A concentrated solar plant keeps heat energy inside a storage tank that contains molten salt. Temperatures inside this stainless steel container vessel are maintained at roughly 1,000 degrees Fahrenheit. To extract the stored energy, the liquefied salt goes through a heat exchanger, where the heat boils water into steam. The steam is used to spin a turbine that produces electricity.

The problem with the concentrated solar plant concept was that it could not operate at the higher temperatures needed to compete with the lower cost of natural gas. If the temperature of the salt greatly exceeds 1,000 degrees Fahrenheit, it will eat through the stainless steel of its storage tank and cause an accident.
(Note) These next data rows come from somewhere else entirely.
(* ===== verification/IfiSpec.v ===== *)
(** Properties of [Ifi]: the buffer is complete, and the memory of the list is
    what is allocated and what is given back. *)

From stdpp Require Import gmultiset.
From S2P Require Import Prelude Net Sys Error Wrap SockAddr Io Connect TcpServ Mcast Packet Gai GaiSpec Ifi.

(** * The buffer *)

(** What [SIOCGIFCONF] does for interfaces that do not change: with enough room it
    stores all the records, with less the whole records that fit, or it refuses. *)
Class KernelIfconf (K : kernel) (fd : Z) (full : list Z) : Prop := {
  ic_enough cs len :
    Z.of_nat (length full) <= len → K cs (Cioctl_mem fd SIOCGIFCONF [] len) = ROk full;
  ic_short cs len data :
    len < Z.of_nat (length full) → K cs (Cioctl_mem fd SIOCGIFCONF [] len) = ROk data →
    len - sizeof_ifreq < Z.of_nat (length data) <= len
}.

Section ifconf.
Context (K : kernel) (sockfd : Z) (full : list Z) `{!KernelIfconf K sockfd full}.

(** Between the rounds: [lastlen] is a length that a smaller buffer gave. *)
Definition ifconf_inv (k : nat) (s : Z * Z) : Prop :=
  let n := Z.of_nat (length full) in
  s.2 = 4000 + 400 * Z.of_nat k ∧ (s.1 = 0 ∨ s.1 = n ∨ s.1 <= s.2 - 400) ∧
  ((1 <= k)%nat → n <= s.2 - 400 → s.1 = n) ∧ ((2 <= k)%nat → s.2 - 800 < n).

Lemma wp_ifconf fuel w (Q : outcome (Z * Z * list Z) → world → Prop) :
  (2 <= fuel)%nat → Z.of_nat (length full) <= 4000 + 400 * (Z.of_nat fuel - 2) →
  (∀ o w', (∀ buf len data, o = Val (buf, len, data) → data = full ∧ Z.of_nat (length full) <= len) →
     o ≠ Diverge → Q o w') →
  wp K (ifconf fuel sockfd) w Q.
Proof using Type*.
  intros H2 Hfuel HQ. unfold ifconf.
  apply (wp_iter_count K (λ k s _, ifconf_inv k s)).
  - split; [done|]. split; [by left|]. split; lia.
  - intros k [lastlen len] w1 (Hlen & Hlast & Hdone & Hk). cbn [fst snd] in *. unfold ifconf_round.
    set (n := Z.of_nat (length full)) in *. unfold sizeof_ifreq in *.
    wp_step. unfold Malloc. apply wp_or_err_sys. wp_step.
    destruct (K _ (Cmalloc len)) as [buf|e]; cbn [bind_post]; [|intros; by apply HQ].
    repeat wp_step. cbn [w_calls]. set (cs := _ :: _).
    destruct (K cs (Cioctl_mem sockfd SIOCGIFCONF [] len)) as [data|e] eqn:HK; cbn [bind_post].
    + assert (Hdata : n <= len ∧ data = full ∨ len < n ∧ len - 40 < Z.of_nat (length data) <= len).
      { destruct (decide (n <= len)) as [Hn|Hn].
        - left. rewrite ic_enough in HK by done. by injection HK as <-.
        - right. split; [lia|]. apply (ic_short cs); [lia|done]. }
      destruct (decide (Z.of_nat (length data) = lastlen)) as [Heq|Heq].
      * wp_step. apply HQ; [|done]. intros ? ? ? [= <- <- <-]. destruct Hdata as [[? ->]|]; [done|]. lia.
      * repeat wp_step. cbn [bind_post]. repeat wp_step. unfold ifconf_inv. cbn [fst snd]. fold n.
        destruct Hdata as [[Hn ->]|]; fold n in Heq |- *; repeat split; try lia.
    + repeat wp_step. wp_if.
      * apply wp_err_sys. intros. by apply HQ.
      * assert (len < n).
        { destruct (decide (n <= len)) as [Hn|]; [|lia]. by rewrite ic_enough in HK. }
        assert (lastlen = 0) as -> by (destruct (decide (lastlen = 0)); [done|tauto]).
        repeat wp_step. unfold ifconf_inv. cbn [fst snd]. fold n. repeat split; try lia.
  - intros s w1 (Hlen & _ & _ & Hk). specialize (Hk H2). lia.
Qed.
End ifconf.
Storing thermal energy in molten silicon and pumping it out to produce energy

An MIT research team led by Asegun Henry looked for substitute mediums that could store thermal energy at much higher temperatures without damaging the storage tanks. They went through a list of liquid metals before settling on silicon.

Best known as the material of choice for semiconductors, silicon is the most plentiful metal on Earth. It can tolerate temperatures of more than 4,000 degrees Fahrenheit, four times as much as the molten salt.

Now they needed a high-temperature pump that could handle the heat of molten silicon. In 2018, Henry’s team announced their successful development of the world’s most heat-resistant pumping device.

The TEGS-MPV concept combines molten silicon and their patented high-temperature pump into a much more capable thermal storage system. It can store any form of renewable energy through the joule heating process, which generates heat by running an electric current through a heating material.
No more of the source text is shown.